Arnaldo Otegi lent the strength needed for the plan by Basque Prime Minister Juan José Ibarretxe to be approved.
The zipayos from the PP and the PSOE are licking their wounds.
The message is clear, the future of the Basque Country will be decided by the Basques.
Here is the note from Yahoo News:
Basque Autonomous Plan Set For Shock Victory
VITORIA, Spain (Reuters) - A Basque proposal for virtual independence from Spain gained vital and unexpected support in the regional parliament on Thursday from Batasuna, a party banned as the political wing of armed separatists ETA.
The proposal by Basque premier Juan Jose Ibarretxe, a moderate nationalist, would enshrine the region's right to self-determination through a referendum and create a "status of free association" with Spain.
Ibarretxe presents his plan as a means to end ETA's campaign of bombings and shootings that has killed about 850 people since 1968, but Spain's ruling Socialists and main opposition Popular Party say it is unacceptable.
Batasuna, which was outlawed in 2003 but still fills the seats in the regional parliament it won before the ban, had originally rejected the scheme for not including the Spanish region of Navarre and three provinces of southwest France.
But Batasuna leader Arnaldo Otegi made a surprise announcement that three of his party's parliamentarians would vote in favor of the Ibarretxe plan later on Thursday -- thus giving it an absolute majority, crucial for its approval.
"When it comes to voting, we are going to say yes to self-determination ... and to a popular vote," Otegi told the assembly.
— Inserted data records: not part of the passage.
(* ===== verification/Core.v ===== *)
(** * Core: the values and the key space of src/valueobject.h,
    src/valueobject.cpp, src/core.h and src/core.cpp

    A [KVContainer] has [kBucketSize] buckets, each a map from keys to values, and
    the pool of all keys. A [Key] is a [StaticString] made from a [std::string];
    its contents have no NUL, so that [KeyEqual] is equality of contents, and the
    model uses the contents. The [std::unordered_map] of a bucket is a finite map.
    A [shared_ptr] to a value is the value: no caller keeps one across an
    operation. [now] is the clock reading an operation takes; an operation returns
    the container, its result and the value of [errcode]; [None] is undefined
    behaviour. Allocation does not fail. *)

From S2P Require Import Prelude Encoding Numerals Str Hash DList.
From Stdlib Require Import QArith.
From stdpp Require Import list fin_maps.

Local Open Scope Z_scope.

(** ** Values *)

Definition OBJECT_INT : Z := 1.
Definition OBJECT_STRING : Z := 2.
Definition OBJECT_LIST : Z := 3.
Definition OBJECT_HASH : Z := 4.
Definition OBJECT_SET : Z := 5.

(** The [void *ptr] of a value: an integer stored in the pointer, or the object
    it points to. *)
Inductive Payload :=
  | PInt (n : Z)
  | PStr (d : DynamicString)
  | PList (l : DList)
  | PDict (d : HashDict)
  | PSet (s : HashSet).

Record ValueObject := mkVO { vo_type : Z; vo_lv_time : Z; vo_ptr : Payload }.

(** [RetrievePtr(key, Type)]: using the pointer at another type is not defined. *)
Definition as_str (o : ValueObject) : option DynamicString :=
  match vo_ptr o with PStr d => Some d | _ => None end.
Definition as_list (o : ValueObject) : option DList :=
  match vo_ptr o with PList l => Some l | _ => None end.
Definition as_dict (o : ValueObject) : option HashDict :=
  match vo_ptr o with PDict d => Some d | _ => None end.
Definition as_set (o : ValueObject) : option HashSet :=
  match vo_ptr o with PSet s => Some s | _ => None end.

Definition with_ptr (p : Payload) (o : ValueObject) : ValueObject := mkVO (vo_type o) (vo_lv_time o) p.
Definition with_lv_time (now : Z) (o : ValueObject) : ValueObject := mkVO (vo_type o) now (vo_ptr o).

(** [ToInt64()]: the bits of the pointer. *)
Definition ToInt64 (o : ValueObject) : option Z :=
  if negb (vo_type o =? OBJECT_INT) then Some 0
  else match vo_ptr o with PInt n => Some n | _ => None end.

Definition vo_ToStdString (o : ValueObject) : option (list ascii) :=
  if negb (vo_type o =? OBJECT_STRING) then Some [] else d ← as_str o; Some (ToStdString d).

Definition ConstructIntObjPtr (now intval : Z) : ValueObject := mkVO OBJECT_INT now (PInt intval).
Definition ConstructStrObjPtr (now : Z) (strval : list ascii) : option ValueObject :=
  d ← DynamicString_std always_ok strval; Some (mkVO OBJECT_STRING now (PStr d)).
Definition ConstructDListObjPtr (now : Z) : ValueObject := mkVO OBJECT_LIST now (PList DList_new).
Definition ConstructHashObjPtr (now : Z) : ValueObject := mkVO OBJECT_HASH now (PDict (Rehashable_new 1%Q)).
Definition ConstructSetObjPtr (now : Z) : ValueObject := mkVO OBJECT_SET now (PSet (Rehashable_new 1%Q)).

(** The constructors of plain pointers; [obj_ok] and [data_ok] say whether the object and
    its data could be allocated. *)
Definition ConstructIntObj (obj_ok : bool) (now intval : Z) : option ValueObject :=
  if obj_ok then Some (mkVO OBJECT_INT now (PInt intval)) else None.
Definition ConstructStrObj (obj_ok data_ok : bool) (now : Z) (strval : list ascii) : option ValueObject :=
  if obj_ok && data_ok then d ← DynamicString_std always_ok strval; Some (mkVO OBJECT_STRING now (PStr d)) else None.
Definition ConstructDListObj (obj_ok data_ok : bool) (now : Z) : option ValueObject :=
  if obj_ok && data_ok then Some (mkVO OBJECT_LIST now (PList DList_new)) else None.
Definition ConstructHashObj (obj_ok data_ok : bool) (now : Z) : option ValueObject :=
  if obj_ok && data_ok then Some (mkVO OBJECT_HASH now (PDict (Rehashable_new 1%Q))) else None.
Definition ConstructSetObj (obj_ok data_ok : bool) (now : Z) : option ValueObject :=
  if obj_ok && data_ok then Some (mkVO OBJECT_SET now (PSet (Rehashable_new 1%Q))) else None.

(** [ValueObject::Serialize]. *)
Definition vo_Serialize (o : ValueObject) (buf : list ascii) : option (Z * list ascii) :=
  if vo_type o =? OBJECT_INT then
    n ← ToInt64 o;
    '(cnt, enc) ← EncodeVarSignedInt64 n (Some (replicate 10 NUL));
    enc ← enc;
    let buf := buf ++ take (Z.to_nat cnt) enc in
    Some (Z.of_nat (length buf), buf)
  else
    '(_, buf) ←
      (if vo_type o =? OBJECT_HASH then d ← as_dict o; HashDict_Serialize d buf
       else if vo_type o =? OBJECT_SET then s ← as_set o; HashSet_Serialize s buf
       else match vo_ptr o with
            | PStr d => ds_Serialize d buf
            | PList l => DList_Serialize l buf
            | _ => None
            end);
    Some (Z.of_nat (length buf), buf).

(** ** The container *)

Definition kBucketSize : Z := 512.

Definition kOkCode : Z := 200.
Definition kFailCode : Z := 400.
Definition kKeyNotFoundCode : Z := 401.
Definition kWrongTypeCode : Z := 402.
Definition kOutOfRangeCode : Z := 403.
Definition kOverflowCode : Z := 404.

Abbreviation HashMap := (gmap (list ascii) ValueObject).

Record KVContainer := mkKV { bucket_ : list HashMap; keys_pool_ : list (list ascii) }.

Definition KVContainer_new : KVContainer := mkKV (replicate 512 ∅) [].

(** [Key(str)] for a [std::string]: its contents. *)
Definition Key_std (str : list ascii) : list ascii := default [] (StaticString_std str).

(** The index [GetBucket] computes; it is below [kBucketSize]. *)
Definition bucket_idx (key : list ascii) : nat := Z.to_nat (Time33Hash key mod kBucketSize).

Definition GetBucket (c : KVContainer) (key : list ascii) : HashMap :=
  default ∅ (bucket_ c !! bucket_idx key).

(** [bucket.content.find(key)]. *)
Definition kv_find (c : KVContainer) (key : list ascii) : option ValueObject := GetBucket c key !! key.

(** A change of the object [bucket.content\[key\]] points to. *)
Definition put (c : KVContainer) (key : list ascii) (o : ValueObject) : KVContainer :=
  mkKV (<[bucket_idx key := <[key := o]> (GetBucket c key)]> (bucket_ c)) (keys_pool_ c).

(** [bucket.content\[key\] = obj; keys_pool_.emplace_back(key);]. *)
Definition add (c : KVContainer) (key : list ascii) (o : ValueObject) : KVContainer :=
  mkKV (bucket_ (put c key o)) (keys_pool_ c ++ [key]).

(** The macros [IfKeyNotFoundThenReturn] and [IfKeyNotTypeThenReturn]: the rest of
    the operation runs on the object found. *)
Definition found {R} (c : KVContainer) (key : list ascii) (retval : R)
  (rest : ValueObject -> option (KVContainer * R * Z)) : option (KVContainer * R * Z) :=
  match kv_find c key with
  | None => Some (c, retval, kKeyNotFoundCode)
  | Some o => rest o
  end.

Definition typed {R} (c : KVContainer) (key : list ascii) (target_type : Z) (retval : R)
  (rest : ValueObject -> option (KVContainer * R * Z)) : option (KVContainer * R * Z) :=
  found c key retval (λ o,
    if negb (vo_type o =? target_type) then Some (c, retval, kWrongTypeCode) else rest o).

Definition QueryObjectType (c : KVContainer) (key : list ascii) : Z :=
  match kv_find c key with None => -1 | Some o => vo_type o end.

Definition KeyExists (c : KVContainer) (key : list ascii) : bool := bool_decide (is_Some (kv_find c key)).

Definition KeyExists_all (c : KVContainer) (keys : list (list ascii)) : Z :=
  foldl (λ ans key, if KeyExists c (Key_std key) then ans + 1 else ans) 0 keys.

Definition NumItems (c : KVContainer) : Z :=
  foldl (λ cnt b, u64 (cnt + Z.of_nat (size b))) 0 (bucket_ c).

(** ** Integers and strings *)

Definition SetInt (now : Z) (c : KVContainer) (key : list ascii) (intval : Z) : KVContainer * bool :=
  match kv_find c key with
  | None => (add c key (ConstructIntObjPtr now intval), true)
  | Some _ => (put c key (mkVO OBJECT_INT now (PInt intval)), true)
  end.

Definition IncrIntBy (now : Z) (c : KVContainer) (key : list ascii) (increment : Z)
  : option (KVContainer * Z * Z) :=
  match kv_find c key with
  | None => Some (add c key (ConstructIntObjPtr now increment), increment, kOkCode)
  | Some o =>
      if negb (vo_type o =? OBJECT_INT) then Some (c, 0, kWrongTypeCode)
      else
        let o := with_lv_time now o in
        val ← ToInt64 o;
        limit ← chk64 (INT64_MAX - increment);
        if val >? limit then Some (put c key o, 0, kOverflowCode)
        else
          ans ← chk64 (val + increment);
          Some (put c key (with_ptr (PInt ans) o), ans, kOkCode)
  end.

Definition DecrIntBy (now : Z) (c : KVContainer) (key : list ascii) (decrement : Z)
  : option (KVContainer * Z * Z) :=
  match kv_find c key with
  | None =>
      neg ← chk64 (- decrement);
      Some (add c key (ConstructIntObjPtr now neg), neg, kOkCode)
  | Some o =>
      if negb (vo_type o =? OBJECT_INT) then Some (c, 0, kWrongTypeCode)
      else
        let o := with_lv_time now o in
        val ← ToInt64 o;
        limit ← chk64 (INT64_MIN + decrement);
        if val <? limit then Some (put c key o, 0, kOverflowCode)
        else
          ans ← chk64 (val - decrement);
          Some (put c key (with_ptr (PInt ans) o), ans, kOkCode)
  end.

Definition SetString (now : Z) (c : KVContainer) (key value : list ascii) : option (KVContainer * bool) :=
  match kv_find c key with
  | None => o ← ConstructStrObjPtr now value; Some (add c key o, true)
  | Some o =>
      let type := vo_type o in
      if type =? OBJECT_STRING then
        d ← as_str o;
        d ← Reset_std always_ok d value;
        Some (put c key (mkVO OBJECT_STRING now (PStr d)), true)
      else if (type =? OBJECT_INT) || (type =? OBJECT_LIST) || (type =? OBJECT_HASH) || (type =? OBJECT_SET) then
        d ← DynamicString_std always_ok value;
        Some (put c key (mkVO OBJECT_STRING now (PStr d)), true)
      else Some (put c key (mkVO OBJECT_STRING now (vo_ptr o)), true)
  end.

(** [StrLen]: the last branch compares [errcode] with [kWrongTypeCode] instead of
    assigning it, so the caller's value [errcode] stays. *)
Definition StrLen (now : Z) (c : KVContainer) (key : list ascii) (errcode : Z)
  : option (KVContainer * Z * Z) :=
  found c key 0 (λ o,
    if vo_type o =? OBJECT_INT then
      match vo_ptr o with
      | PInt num => Some (put c key (with_lv_time now o), Z.of_nat (length (to_string num)), kOkCode)
      | _ => None
      end
    else if vo_type o =? OBJECT_STRING then
      d ← as_str o; Some (put c key (with_lv_time now o), ds_len d, kOkCode)
    else Some (c, 0, errcode)).

Definition Get (now : Z) (c : KVContainer) (key : list ascii)
  : option (KVContainer * option ValueObject * Z) :=
  found c key None (λ o,
    if negb (vo_type o =? OBJECT_INT) && negb (vo_type o =? OBJECT_STRING)
    then Some (c, None, kWrongTypeCode)
    else
      let o := with_lv_time now o in
      Some (put c key o, Some o, kOkCode)).

(** [std::remove(p)] on the pool, then [erase]. *)
Definition kv_Delete (c : KVContainer) (key : list ascii) : KVContainer * bool :=
  match kv_find c key with
  | None => (c, false)
  | Some _ =>
      (mkKV (<[bucket_idx key := delete key (GetBucket c key)]> (bucket_ c))
         (filter (λ k, k <> key) (keys_pool_ c)), true)
  end.

Fixpoint kv_Delete_all (c : KVContainer) (keys : list (list ascii)) : KVContainer * Z :=
  match keys with
  | [] => (c, 0)
  | key :: keys =>
      let '(c, b) := kv_Delete c (Key_std key) in
      let '(c, n) := kv_Delete_all c keys in
      (c, if b : bool then n + 1 else n)
  end.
If approved, the plan would pass to the national parliament in Madrid where it is certain to be rejected, with the Socialists and Popular Party both set against it. However, even to get that far would be a symbolic victory for Ibarretxe.
The controversial proposal could cause trouble for the government of Prime Minister Jose Luis Rodriguez Zapatero, which relies on small regional parties for its parliamentary majority.
Zapatero has relaunched dialogue with Ibarretxe that had been frozen under his predecessor Jose Maria Aznar, whose government was so angered by the Basque leader's plan it threatened to throw him in jail.
Yet like Aznar, Zapatero considers the Ibarretxe plan a breach of Spain's 1978 constitution and will not accept it in anything like its present form.
Earlier, Batasuna supporters clashed with police outside the Basque regional parliament in Vitoria while the Ibarretxe plan was being debated.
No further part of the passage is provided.